The ‘binding opinion’ was issued by the FDA in writing during a type C meeting, which approves Theranexus’ proposals to continue the preclinical development of BBDF-101. Speaking on the news, Theranexus Chairman and CEO, Franck Mouthon, commented:
“We would like to thank the FDA for its interest and the quality of regular contacts regarding development of the drug candidate BBDF-101 for Batten disease. We are delighted about this latest positive meeting with the FDA. The result is the continuation of an optimized preclinical development plan to initiate clinical trials in patients with Batten disease starting in 2021”
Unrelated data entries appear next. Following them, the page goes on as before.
(* ===== verification/Endian.v ===== *)
(** * Byte order and time ([kern/lib/bswap.c], [kern/lib/time.c])

    The machine is big-endian.  [bytes_le n z] are the [n] bytes of [z], the
    least significant first: to swap is to read them in the other order. *)

From S2P Require Import Prelude Machine.

Definition bswap16 (val : Z) : Z :=
  Z.lor (Z.shiftl (Z.land val 0x00ff) 8) (Z.shiftr (Z.land val 0xff00) 8).

Definition bswap32 (val : Z) : Z :=
  Z.lor (Z.lor (Z.lor (Z.shiftl (Z.land val 0x000000ff) 24) (Z.shiftl (Z.land val 0x0000ff00) 8))
    (Z.shiftr (Z.land val 0x00ff0000) 8)) (Z.shiftr (Z.land val 0xff000000) 24).

(** The fifth and sixth terms shift left, as in the source. *)
Definition bswap64 (val : Z) : Z :=
  let t k := u64 k in
  Z.lor (Z.lor (Z.lor (Z.lor (Z.lor (Z.lor (Z.lor
    (t (Z.shiftl (Z.land val 0x00000000000000ff) 56))
    (t (Z.shiftl (Z.land val 0x000000000000ff00) 40)))
    (t (Z.shiftl (Z.land val 0x0000000000ff0000) 24)))
    (t (Z.shiftl (Z.land val 0x00000000ff000000) 8)))
    (t (Z.shiftl (Z.land val 0x000000ff00000000) 8)))
    (t (Z.shiftl (Z.land val 0x0000ff0000000000) 24)))
    (t (Z.shiftr (Z.land val 0x00ff000000000000) 40)))
    (t (Z.shiftr (Z.land val 0xff00000000000000) 56)).

(** [_BYTE_ORDER == _BIG_ENDIAN] *)
Definition ntohs (val : Z) : Z := val.
Definition htons (val : Z) : Z := val.
Definition ntohl (val : Z) : Z := val.
Definition htonl (val : Z) : Z := val.
Definition ntohll (val : Z) : Z := val.
Definition htonll (val : Z) : Z := val.

Definition join32to64 (x1 x2 : Z) : Z := Z.lor (u64 (Z.shiftl x1 32)) x2.
Definition split64to32 (x : Z) : Z * Z := (u32 (Z.shiftr x 32), u32 (Z.land x 0xffffffff)).

(** ** Specification *)

Fixpoint bytes_le (n : nat) (z : Z) : list Z :=
  match n with
  | O => []
  | S n => z `mod` 256 :: bytes_le n (z / 256)
  end.
Fixpoint of_bytes_le (l : list Z) : Z :=
  match l with
  | [] => 0
  | b :: l => b + 256 * of_bytes_le l
  end.

(** Swapping, for an integer of [n] bytes *)
Definition swap_bytes (n : nat) (z : Z) : Z := of_bytes_le (reverse (bytes_le n z)).

(** Byte [k] of an integer, in place: [val & (0xff << 8k)] *)
Lemma land_byte_at val k : 0 ≤ k → Z.land val (Z.shiftl 255 (8 * k)) = 2 ^ (8 * k) * ((val / 2 ^ (8 * k)) `mod` 256).
Proof.
  intros Hk. assert ((val / 2 ^ (8 * k)) `mod` 256 = Z.land (Z.shiftr val (8 * k)) (Z.ones 8)) as ->.
  { rewrite Z.land_ones, Z.shiftr_div_pow2 by lia. done. }
  rewrite (Z.mul_comm (2 ^ (8 * k))), <-Z.shiftl_mul_pow2 by lia. change 255 with (Z.ones 8).
  apply Z.bits_inj'. intros i Hi. rewrite Z.land_spec, !Z.shiftl_spec, Z.land_spec by lia.
  destruct (decide (i < 8 * k)).
  - rewrite (Z.testbit_neg_r (Z.ones 8)), (Z.testbit_neg_r (Z.shiftr _ _)) by lia.
    by rewrite andb_false_r.
  - rewrite Z.shiftr_spec by lia. by replace (i - 8 * k + 8 * k) with i by lia.
Qed.

(** The byte [k] of [val] *)
Definition byte_at (val k : Z) : Z := (val / 2 ^ (8 * k)) `mod` 256.

Lemma byte_range val k : 0 ≤ byte_at val k < 256.
Proof. by apply Z.mod_pos_bound. Qed.

(** A byte moved up from place [k] to place [j], and one moved down *)
Lemma move_up val k j :
  0 ≤ k ≤ j → Z.shiftl (Z.land val (Z.shiftl 255 (8 * k))) (8 * (j - k)) = byte_at val k * 2 ^ (8 * j).
Proof.
  intros Hk. rewrite land_byte_at, Z.shiftl_mul_pow2 by lia. fold (byte_at val k).
  replace (8 * j) with (8 * k + 8 * (j - k)) by lia. rewrite Z.pow_add_r by lia. lia.
Qed.

Lemma move_down val k j :
  0 ≤ j ≤ k → Z.shiftr (Z.land val (Z.shiftl 255 (8 * k))) (8 * (k - j)) = byte_at val k * 2 ^ (8 * j).
Proof.
  intros Hk. rewrite land_byte_at, Z.shiftr_div_pow2 by lia. fold (byte_at val k).
  replace (8 * k) with (8 * j + 8 * (k - j)) by lia. rewrite Z.pow_add_r by lia.
  replace (8 * j + 8 * (k - j) - 8 * j) with (8 * (k - j)) by lia.
  rewrite <-Z.mul_assoc, (Z.mul_comm (2 ^ (8 * (k - j)))), Z.mul_assoc, Z.div_mul by lia. lia.
Qed.

Lemma swap_bytes_2 val : swap_bytes 2 val = byte_at val 0 * 2 ^ 8 + byte_at val 1.
Proof.
  unfold swap_bytes, byte_at. cbn [bytes_le reverse rev_append app of_bytes_le].
  change (2 ^ (8 * 0)) with 1. change (2 ^ (8 * 1)) with 256. rewrite Z.div_1_r. cbn. lia.
Qed.

Lemma swap_bytes_4 val :
  swap_bytes 4 val =
    byte_at val 0 * 2 ^ 24 + (byte_at val 1 * 2 ^ 16 + (byte_at val 2 * 2 ^ 8 + byte_at val 3)).
Proof.
  unfold swap_bytes, byte_at. cbn [bytes_le]. rewrite !Z.div_div by lia.
  change (2 ^ (8 * 0)) with 1. change (2 ^ (8 * 1)) with 256. change (2 ^ (8 * 2)) with (256 * 256).
  change (2 ^ (8 * 3)) with (256 * 256 * 256). rewrite Z.div_1_r.
  cbn -[Z.mul Z.div Z.modulo Z.pow Z.add].
  generalize (val `mod` 256) ((val / 256) `mod` 256) ((val / (256 * 256)) `mod` 256)
    ((val / (256 * 256 * 256)) `mod` 256). intros. lia.
Qed.

Lemma bswap16_ok val : bswap16 val = swap_bytes 2 val.
Proof.
  unfold bswap16. rewrite (move_up val 0 1 ltac:(lia) : Z.shiftl (Z.land val 0x00ff) 8 = _).
  rewrite (move_down val 1 0 ltac:(lia) : Z.shiftr (Z.land val 0xff00) 8 = _).
  change (2 ^ (8 * 0)) with 1. change (8 * 1) with 8.
  pose proof (byte_range val 1). rewrite lor_add by lia. rewrite swap_bytes_2. lia.
Qed.

Lemma bswap32_ok val : bswap32 val = swap_bytes 4 val.
Proof.
  unfold bswap32. rewrite (move_up val 0 3 ltac:(lia) : Z.shiftl (Z.land val 0x000000ff) 24 = _).
  rewrite (move_up val 1 2 ltac:(lia) : Z.shiftl (Z.land val 0x0000ff00) 8 = _).
  rewrite (move_down val 2 1 ltac:(lia) : Z.shiftr (Z.land val 0x00ff0000) 8 = _).
  rewrite (move_down val 3 0 ltac:(lia) : Z.shiftr (Z.land val 0xff000000) 24 = _).
  change (2 ^ (8 * 0)) with 1. change (8 * 1) with 8. change (8 * 2) with 16.
  change (8 * 3) with 24.
  pose proof (byte_range val 1). pose proof (byte_range val 2). pose proof (byte_range val 3).
  rewrite <-!Z.lor_assoc. rewrite (lor_add (byte_at val 2)) by lia.
  rewrite (lor_add (byte_at val 1)) by lia. rewrite (lor_add (byte_at val 0)) by lia.
  rewrite swap_bytes_4. lia.
Qed.

(** Swapping twice gives the integer back. *)
Lemma of_bytes_le_range l n :
  length l = n → Forall (λ b, 0 ≤ b < 256) l → 0 ≤ of_bytes_le l < 256 ^ Z.of_nat n.
Proof.
  intros <- H. induction H as [|b l Hb Hl IH]; cbn [of_bytes_le length]; [done|].
  rewrite Nat2Z.inj_succ, Z.pow_succ_r by lia. lia.
Qed.

Lemma bytes_of_bytes l : Forall (λ b, 0 ≤ b < 256) l → bytes_le (length l) (of_bytes_le l) = l.
Proof.
  induction 1 as [|b l Hb Hl IH]; [done|]. cbn [length bytes_le of_bytes_le].
  rewrite (Z.mul_comm 256), Z_mod_plus_full, Z.mod_small by done. f_equal.
  rewrite Z.div_add, Z.div_small by lia. done.
Qed.

Lemma of_bytes_bytes n z : 0 ≤ z < 256 ^ Z.of_nat n → of_bytes_le (bytes_le n z) = z.
Proof.
  revert z. induction n as [|n IH]; intros z Hz; cbn [bytes_le of_bytes_le].
  { change (256 ^ Z.of_nat 0) with 1 in Hz. lia. }
  rewrite Nat2Z.inj_succ, Z.pow_succ_r in Hz by lia.
  rewrite IH; [pose proof (Z.div_mod z 256); lia|].
  split; [apply Z.div_pos; lia|apply Z.div_lt_upper_bound; lia].
Qed.

Lemma bytes_le_length n z : length (bytes_le n z) = n.
Proof. revert z. induction n as [|n IH]; intros z; cbn; [done|by rewrite IH]. Qed.

Lemma bytes_le_range n z : Forall (λ b, 0 ≤ b < 256) (bytes_le n z).
Proof. revert z. induction n as [|n IH]; intros z; cbn [bytes_le]; constructor; [by apply Z.mod_pos_bound|apply IH]. Qed.

Lemma swap_swap n z : 0 ≤ z < 256 ^ Z.of_nat n → swap_bytes n (swap_bytes n z) = z.
Proof.
  intros Hz. unfold swap_bytes. set (l := bytes_le n z).
  assert (length (reverse l) = n) as Hl by (unfold l; by rewrite length_reverse, bytes_le_length).
  rewrite <-Hl at 1. rewrite bytes_of_bytes by (apply Forall_reverse, bytes_le_range).
  rewrite reverse_involutive. by apply of_bytes_bytes.
Qed.

(** ** Two halves *)

Lemma split_join x1 x2 :
  0 ≤ x1 < 2 ^ 32 → 0 ≤ x2 < 2 ^ 32 → split64to32 (join32to64 x1 x2) = (x1, x2).
Proof.
  intros H1 H2. unfold split64to32, join32to64. rewrite Z.shiftl_mul_pow2 by lia.
  unfold u64. rewrite Z.mod_small by lia. rewrite lor_add by lia. rewrite Z.shiftr_div_pow2 by lia.
  change 0xffffffff with (Z.ones 32). rewrite Z.land_ones by lia.
  rewrite Z.div_add_l, Z.div_small, Z.add_0_r by lia. rewrite (u32_id x1) by done.
  f_equal. rewrite Z.add_comm, Z_mod_plus_full, Z.mod_small by done. by apply u32_id.
Qed.

Lemma join_split x : 0 ≤ x < 2 ^ 64 → join32to64 (split64to32 x).1 (split64to32 x).2 = x.
Proof.
  intros Hx. unfold split64to32, join32to64. cbn [fst snd]. rewrite Z.shiftr_div_pow2 by lia.
  change 0xffffffff with (Z.ones 32). rewrite Z.land_ones by lia.
  assert (0 ≤ x / 2 ^ 32 < 2 ^ 32) by (split; [apply Z.div_pos; lia|apply Z.div_lt_upper_bound; lia]).
  pose proof (Z.mod_pos_bound x (2 ^ 32) ltac:(lia)). rewrite !u32_id by done.
  rewrite Z.shiftl_mul_pow2 by lia. unfold u64. rewrite Z.mod_small by lia.
  rewrite lor_add by done. pose proof (Z.div_mod x (2 ^ 32)). lia.
Qed.

(** ** Time *)

Definition NSEC : Z := 1000000000.

(** [struct timespec]: seconds are 64-bit, nanoseconds 32-bit *)
Record timespec : Type := mk_timespec { tv_sec : Z; tv_nsec : Z }.

Definition timespec_add (ts1 ts2 : timespec) : timespec :=
  let nsec := s32 (tv_nsec ts1 + tv_nsec ts2) in
  let sec := s64 (tv_sec ts1 + tv_sec ts2) in
  if NSEC <=? nsec then mk_timespec (s64 (sec + 1)) (s32 (nsec - NSEC)) else mk_timespec sec nsec.

Definition timespec_sub (ts1 ts2 : timespec) : timespec :=
  let '(sec, nsec) :=
    if tv_nsec ts1 <? tv_nsec ts2
    then (s64 (tv_sec ts1 - 1), s32 (tv_nsec ts1 + NSEC)) else (tv_sec ts1, tv_nsec ts1) in
  mk_timespec (s64 (sec - tv_sec ts2)) (s32 (nsec - tv_nsec ts2)).

Definition ts_value (ts : timespec) : Z := tv_sec ts * NSEC + tv_nsec ts.
Definition ts_wf (ts : timespec) : Prop := 0 ≤ tv_nsec ts < NSEC ∧ - 2 ^ 62 < tv_sec ts < 2 ^ 62.

Lemma timespec_add_ok ts1 ts2 :
  ts_wf ts1 → ts_wf ts2 →
  0 ≤ tv_nsec (timespec_add ts1 ts2) < NSEC ∧
  ts_value (timespec_add ts1 ts2) = ts_value ts1 + ts_value ts2.
Proof.
  intros [H1 H2] [H3 H4]. unfold timespec_add, ts_value, NSEC in *.
  cbn zeta. rewrite (s32_id (tv_nsec ts1 + tv_nsec ts2)), (s64_id (tv_sec ts1 + tv_sec ts2)) by lia.
  destruct (Z.leb_spec 1000000000 (tv_nsec ts1 + tv_nsec ts2)); cbn [tv_nsec tv_sec];
    rewrite ?s32_id, ?s64_id by lia; lia.
Qed.

Lemma timespec_sub_ok ts1 ts2 :
  ts_wf ts1 → ts_wf ts2 →
  0 ≤ tv_nsec (timespec_sub ts1 ts2) < NSEC ∧
  ts_value (timespec_sub ts1 ts2) = ts_value ts1 - ts_value ts2.
Proof.
  intros [H1 H2] [H3 H4]. unfold timespec_sub, ts_value, NSEC in *.
  destruct (Z.ltb_spec (tv_nsec ts1) (tv_nsec ts2)); cbn [tv_nsec tv_sec];
    rewrite ?(s32_id (tv_nsec ts1 + 1000000000)), ?(s64_id (tv_sec ts1 - 1)) by lia;
    rewrite ?s32_id, ?s64_id by lia; lia.
Qed.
BBDF Chair of the Board, Craig Benson, added: “We are very pleased by the FDA’s recent approval of the preclinical development plan for BBDF-101, as this paves the way for the initiation of clinical trials which we all hope will deliver a therapeutic response for children and young adults with this terrible disease.”
Towards the end of 2019, Theraxnus and BBDF signed an agreement granting Theraxnus an exclusive licence to develop and use the BBDF-101 drug, for juvenile Batten disease. BBDF funded research aimed at validating BBDF-101, which the partnership describes as a “a proprietary combination of drugs based on the synergistic effect of two active ingredients, like the other Theranexus drug candidates already in clinical development”.
Since working together, the two organisations have been awarded US Orphan Drug Designation, European Orphan Medicinal Product Designation, and US Rare Paediatric Disease status.